Though Azana has all the excitement and danger of the real world, it's actually a virtual reality universe. Players are able to access the world through virtual reality headsets, and once they are immersed in Azana, they can assume an identity far from who they are in reality. For Leila, this means becoming Shadowfax, an avatar in control of her destiny in a way that Leila is not. Unfortunately for those who'd like to experience it for themselves, Azana was just created for the show. So you can't play it, unfortunately.
"Azana is all breathtaking landscapes for sexy avatars to soar over, vertical metropolises, and, of course, violence," The Guardian writes of the virtual world created by the show. Azana provides a welcome escape for Leila, who is living a lonely existence with few friends and a recently deceased mother.
Even though Azana is a virtual universe, it often feels very real — but only if you manage to get your hands on an Azana Band. Created by a mysterious man named Adrian, and totally illegal, these sensory bands allow players to actually feel pain and pleasure corresponding with the actions their avatars undertake in the game. Though this innovation might seem as though it defeats the purpose of Azana — after all, why would you want to feel the pain of your avatar? — many teens playing the game actually seek this band out, including Leila. For these players looking for an escape, the sensory band allows Azana to feel more like the real world, and makes reality recede farther into the background.
Though Azana is often a pleasant escape for Leila, that doesn't mean that the world is without it's dangers, or it's secrets. As Leila becomes more engrossed in Azana, and becomes acquainted with the mysterious Tess (Simona Brown), she discovers what The Guardian describes as "a hidden subculture" called The Red Pill, a group created by Adrian and full of carefully selected players. Tess is a member, and tries to recruit Leila to join the group. But what being a part of The Red Pill really entails remains, like Tess, a bit mysterious.

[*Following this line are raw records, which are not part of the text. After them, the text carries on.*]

(** An invariant that every round keeps, also one that fails, is kept. *)
Lemma for_each_inv {E S A} (P : S → Prop) (f : A → S → S * result E ()) xs s :
  (∀ x s, x ∈ xs → P s → P (f x s).1) → P s → P (for_each f xs s).1.
Proof.
  revert s. induction xs as [|x xs IH]; intros s Hf Hs; cbn; [done|].
  pose proof (Hf x s (list_elem_of_here _ _) Hs) as Hx.
  destruct (f x s) as [s' [[]|e]]; cbn in *; [|done].
  apply IH; [|done]. intros ????. apply Hf; [by right|done].
Qed.

(** ** Traces

    The runs of a step relation whose steps are labelled with events. *)

Inductive steps {S E : Type} (step : S → E → S → Prop) : S → list E → S → Prop :=
| steps_nil s : steps step s [] s
| steps_cons s e s1 es s2 : step s e s1 → steps step s1 es s2 → steps step s (e :: es) s2.

Section traces.
Context {S T E : Type}.

(** A forward simulation carries over from steps to runs. *)
Lemma steps_simulation (R : S → T → Prop) (step : S → E → S → Prop) (step' : T → E → T → Prop) :
  (∀ s e s1 t, step s e s1 → R s t → ∃ t1, step' t e t1 ∧ R s1 t1) →
  ∀ s es s1 t, steps step s es s1 → R s t → ∃ t1, steps step' t es t1 ∧ R s1 t1.
Proof.
  intros Hsim s es s1 t Hs. revert t. induction Hs as [s|s e s1 es s2 Hstep _ IH]; intros t HR.
  { exists t. split; [constructor|done]. }
  destruct (Hsim _ _ _ _ Hstep HR) as (t1&Ht1&HR1). destruct (IH _ HR1) as (t2&Ht2&HR2).
  exists t2. split; [by econstructor|done].
Qed.

(** An invariant of the steps is an invariant of the runs. *)
Lemma steps_invariant (P : S → Prop) (ok : E → Prop) (step : S → E → S → Prop) :
  (∀ s e s1, step s e s1 → ok e → P s → P s1) →
  ∀ s es s1, steps step s es s1 → Forall ok es → P s → P s1.
Proof.
  intros Hinv s es s1 Hs. induction Hs as [s|s e s1 es s2 Hstep _ IH]; [done|].
  intros Hok Hs0. inversion Hok; subst. eauto.
Qed.
(** A request's method is its name ([http::Method] also has extension
    methods, so it is a string).
    Source: config/types/endpoints/common.rs [HttpMethod::matches] *)
Definition method_matches (m : HttpMethod) (method : string) : bool :=
  match m with
  | Get => bool_decide (method = "GET")
  | Post => bool_decide (method = "POST")
  | Put => bool_decide (method = "PUT")
  | Patch => bool_decide (method = "PATCH")
  | Delete => bool_decide (method = "DELETE")
  | Head => bool_decide (method = "HEAD")
  | Options => bool_decide (method = "OPTIONS")
  end.

(** Source: config/types/endpoints/common.rs [MethodSpecificRoles] *)
Record MethodSpecificRoles := {
  ms_get : option (list string);
  ms_post : option (list string);
  ms_put : option (list string);
  ms_patch : option (list string);
  ms_delete : option (list string);
  ms_head : option (list string);
  ms_options : option (list string);
}.

(** Source: config/types/endpoints/common.rs [RolesConfig] *)
Inductive RolesConfig :=
| Flat (roles : list string)
| MethodSpecific (ms : MethodSpecificRoles).

(** Source: config/types/endpoints/common.rs [RolesConfig::clone_for_method] *)
Definition clone_for_method (r : RolesConfig) (m : HttpMethod) : list string :=
  match r with
  | MethodSpecific ms =>
      default [] (match m with
                  | Get => ms_get ms | Post => ms_post ms | Put => ms_put ms
                  | Patch => ms_patch ms | Delete => ms_delete ms
                  | Head => ms_head ms | Options => ms_options ms
                  end)
  | Flat roles => roles
  end.

(** [a.or(b)] *)
Definition opt_or {A} (a b : option A) : option A :=
  match a with Some _ => a | None => b end.

(** Source: config/types/endpoints/common.rs [RolesConfig::is_admin] *)
Definition is_admin (r : RolesConfig) (user_role : option string) : bool :=
  match r with
  | Flat roles => bool_decide (user_role = head roles)
  | MethodSpecific ms =>
      let admin :=
        opt_or (opt_or (opt_or (opt_or (opt_or (opt_or
          (ms_get ms) (ms_post ms)) (ms_patch ms)) (ms_delete ms))
          (ms_put ms)) (ms_head ms)) (ms_options ms) ≫= head in
      bool_decide (user_role = admin)
  end.

(** ** Policies *)

(** Source: config/types/cors.rs [CorsConfig] *)
Record CorsConfig := {
  cors_allowed_origins : list string;
  cors_allowed_methods : list string;
  cors_allowed_headers : list string;
  cors_allow_credentials : bool;
  cors_max_age : Z;
}.
(** Source: config/types/cors.rs [CorsConfig::default] *)
Definition default_CorsConfig : CorsConfig := {|
  cors_allowed_origins := [];
  cors_allowed_methods := ["GET"; "POST"; "PUT"; "PATCH"; "DELETE"; "OPTIONS"; "HEAD"];
  cors_allowed_headers := []; cors_allow_credentials := false; cors_max_age := 86400;
|}.
(* ===== verification/Errors.v ===== *)
(** * Errors and their HTTP responses

    The application error type (src/src/error.rs), the storage error type and
    its conversion (src/src/storage/error.rs), and the response an error
    becomes. A foreign error ([sqlx::Error], [std::io::Error]) is kept as its
    displayed text. *)

From S2P Require Import Prelude RustStr Config.
Local Open Scope stdpp_scope.

(** Source: error.rs [AppError] *)
Inductive AppError :=
| ConfigurationError (m : string)
| Validation (m : string)
| Database (e : string)
| Auth (m : string)
| AuthChallenge (m challenge : string)
| Forbidden (m : string)
| NotFound (m : string)
| MethodNotAllowed (message : string) (allowed : list HttpMethod)
| RateLimited (retry_after : option Z)
| BadRequest (m : string)
| JsonValidationError (message : string) (details : list string)
| PayloadTooLarge (m : string)
| ServiceUnavailable (m : string)
| FileOperation (m : string)
| Conflict (message : string) (details : list string)
| Internal (m : string)
| Io (e : string)
| Body (m : string)
| ParseError (m : string)
| RequestedRangeNotSatisfiable (message : string) (content_range : option string).

Global Instance AppError_eq_dec : EqDecision AppError.
Proof. solve_decision. Defined.

(** The outcome of code that may panic. *)
Inductive outcome (A : Type) :=
| Returns (r : result AppError A)
| Panics.
Arguments Returns {A} r.
Arguments Panics {A}.

(** The [#[error(...)]] attributes of the variants.
    Source: error.rs:19-272 [AppError (Display)] *)
Definition show_AppError (e : AppError) : string :=
  match e with
  | ConfigurationError m => "Configuration error: " +:+ m
  | Validation m => "Validation error: " +:+ m
  | Database m => "Database error: " +:+ m
  | Auth m | AuthChallenge m _ => "Authentication error: " +:+ m
  | Forbidden m => "Authorization error: " +:+ m
  | NotFound m => "Not found: " +:+ m
  | MethodNotAllowed m _ => "Method not allowed: " +:+ m
  | RateLimited _ => "Rate limited"
  | BadRequest m => "Bad request: " +:+ m
  | JsonValidationError m _ => "JSONB validation failed: " +:+ m
  | PayloadTooLarge m => "Payload too large: " +:+ m
  | ServiceUnavailable m => "Service unavailable: " +:+ m
  | FileOperation m => "File operation error: " +:+ m
  | Conflict m _ => "Conflict: " +:+ m
  | Internal m => "Internal error: " +:+ m
  | Io m => "IO error: " +:+ m
  | Body m => "Body extraction error: " +:+ m
  | ParseError m => "Parse error: " +:+ m
  | RequestedRangeNotSatisfiable m _ => "Requested range not satisfiable: " +:+ m
  end.

(** Source: error.rs:274-299 [ErrorBody, ErrorDetail, JsonValidationErrorBody] *)
Record ErrorDetail := {
  ed_code : string;
  ed_message : string;
  ed_details : option (list string);
}.

Record response := {
  rsp_status : Z;
  rsp_error : ErrorDetail;
  rsp_headers : list (string * string);
}.

(** Status code and machine-readable code of each variant.
    Source: error.rs:306-347 [AppError::into_response] *)
Definition status_and_code (e : AppError) : Z * string :=
  match e with
  | ConfigurationError _ => (500, "config_error")
  | Validation _ => (500, "validation_error")
  | Database _ => (500, "database_error")
  | Auth _ | AuthChallenge _ _ => (401, "auth_error")
  | Forbidden _ => (403, "forbidden")
  | NotFound _ => (404, "not_found")
  | RateLimited _ => (429, "rate_limited")
  | BadRequest _ | JsonValidationError _ _ => (400, "bad_request")
  | Internal _ => (500, "internal_error")
  | Io _ => (500, "io_error")
  | Conflict _ _ => (409, "conflict")
  | MethodNotAllowed _ _ => (405, "method_not_allowed")
  | PayloadTooLarge _ => (413, "payload_too_large")
  | ServiceUnavailable _ => (503, "service_unavailable")
  | FileOperation _ => (500, "file_operation")
  | Body _ => (413, "request_body_error")
  | ParseError _ => (400, "json_parse_error")
  | RequestedRangeNotSatisfiable _ _ => (416, "range_not_satisfiable")
  end%Z.

(** Source: error.rs:361-374 [AppError::into_response] *)
Definition details_and_message (e : AppError) : option (list string) * string :=
  match e with
  | Database _ => (None, "A database error occurred")
  | ConfigurationError _ | Validation _ | FileOperation _ | Internal _ | Io _ =>
      (None, "An internal error occurred")
  | Conflict m details => (Some details, m)
  | other => (None, show_AppError other)
  end.

Section responses.
(** [HeaderValue::from_str] succeeds on this text (the [http] crate). *)
Context (header_value_ok : string → bool).

Definition header (name v : string) : list (string * string) :=
  if header_value_ok v then [(name, v)] else [].

(** Source: error.rs [add_error_headers] *)
Definition add_error_headers (e : AppError) : list (string * string) :=
  match e with
  | AuthChallenge _ challenge => header "www-authenticate" challenge
  | RateLimited (Some secs) => header "retry-after" (show_Z secs)
  | MethodNotAllowed _ allowed =>
      if bool_decide (allowed = []) then []
      else header "allow" (join ", " (map method_as_str allowed))
  | RequestedRangeNotSatisfiable _ (Some cr) => header "content-range" cr
  | _ => []
  end.

(** Source: error.rs [AppError::into_response] *)
Definition into_response (e : AppError) : response :=
  let '(status, code) := status_and_code e in
  match e with
  | JsonValidationError message details =>
      {| rsp_status := status;
         rsp_error := {| ed_code := "bad_request"; ed_message := message;
                         ed_details := Some details |};
         rsp_headers := [] |}
  | _ =>
      let '(details, message) := details_and_message e in
      {| rsp_status := status;
         rsp_error := {| ed_code := code; ed_message := message; ed_details := details |};
         rsp_headers := add_error_headers e |}
  end.
End responses.

(** ** Storage errors *)

(** Paths are kept as displayed text.
    Source: storage/error.rs [StorageError] *)
Inductive StorageError :=
| SNotFound (p : string)
| SAlreadyExists (p : string)
| SDirectoryNotEmpty (p : string)
| SForbidden (m : string)
| SInvalidFilename (m : string)
| SIo (p e : string)
| SInvalidBackend (m : string)
| SInternal (m : string)
| SServiceUnavailable (m : string)
| SAuthentication (m : string).

Global Instance StorageError_eq_dec : EqDecision StorageError.
Proof. solve_decision. Defined.

(** Source: storage/error.rs:46-78 [From<StorageError> for AppError] *)
Definition from_storage_error (e : StorageError) : AppError :=
  match e with
  | SNotFound p => NotFound ("File not found: " +:+ p)
  | SAlreadyExists p => FileOperation ("File already exists: " +:+ p)
  | SDirectoryNotEmpty p => FileOperation ("Directory not empty: " +:+ p)
  | SForbidden m => Forbidden m
  | SInvalidFilename m => BadRequest ("Invalid filename: " +:+ m)
  | SIo p e => FileOperation ("File operation failed: " +:+ p +:+ ": " +:+ e)
  | SInvalidBackend m => ConfigurationError ("Invalid storage backend: " +:+ m)
  | SInternal m => Internal m
  | SServiceUnavailable m => ServiceUnavailable m
  | SAuthentication m => Auth m
  end.

(** ** What a client can learn

    [same_kind e e'] relates two errors that differ only in the text that
    describes an internal failure. *)
Definition same_internal_kind (e e' : AppError) : bool :=
  match e, e' with
  | ConfigurationError _, ConfigurationError _ | Validation _, Validation _
  | Database _, Database _ | FileOperation _, FileOperation _
  | Internal _, Internal _ | Io _, Io _ => true
  | _, _ => false
  end.

(** The client-error variants of the documentation on [AppError]. *)
Definition is_client_error (e : AppError) : bool :=
  match e with
  | ConfigurationError _ | Validation _ | Database _ | ServiceUnavailable _
  | FileOperation _ | Internal _ | Io _ => false
  | _ => true
  end.

(** The response of an internal error is the same whatever the
    message it carries: no path, SQL text or connection string reaches the
    client, for every way of accepting header values. *)
Theorem internal_errors_do_not_leak (hv : string → bool) (e e' : AppError)
    (Hkind : same_internal_kind e e' = true) :
  into_response hv e = into_response hv e' ∧
  rsp_status (into_response hv e) = 500%Z ∧
  rsp_headers (into_response hv e) = [].
Proof. by destruct e, e'. Qed.

Lemma internal_errors_do_not_leak_witness :
  into_response (λ _, true) (Database "postgres://user:pw@host")
  = into_response (λ _, true) (Database "").
Proof.
  exact (proj1 (internal_errors_do_not_leak (λ _, true)
    (Database "postgres://user:pw@host") (Database "") eq_refl)).
Defined.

The visuals of Azana are beautiful and unique, and the show's writer and executive producer Bryan Elsley and the special effects and animation teams on the show worked hard to create, according to an interview Elsley conducted with Channel 4. He said:
"I was very involved [in creating Azana]. Of course there was a bit of a vertical learning curve to go on until I was able to understand what the hell they were doing. That was actually a very enjoyable journey to go on, and I was able to find a way of working with the animation studio, so that the vision is a shared vision... In a way, the process was a coming together of minds, and we’re all pretty happy with the results."
Disregarding the real world for a virtual one, even one as beautiful and engaging as Azana, always has consequences. The protagonists of Kiss Me First are no exception. Will Leila be able to retain her grip on reality? Or will she slowly sink deeper into the world of Azana, leaving her true life behind? Sci-fi fans will just have to wait for the show's Netflix premiere on Friday to find out.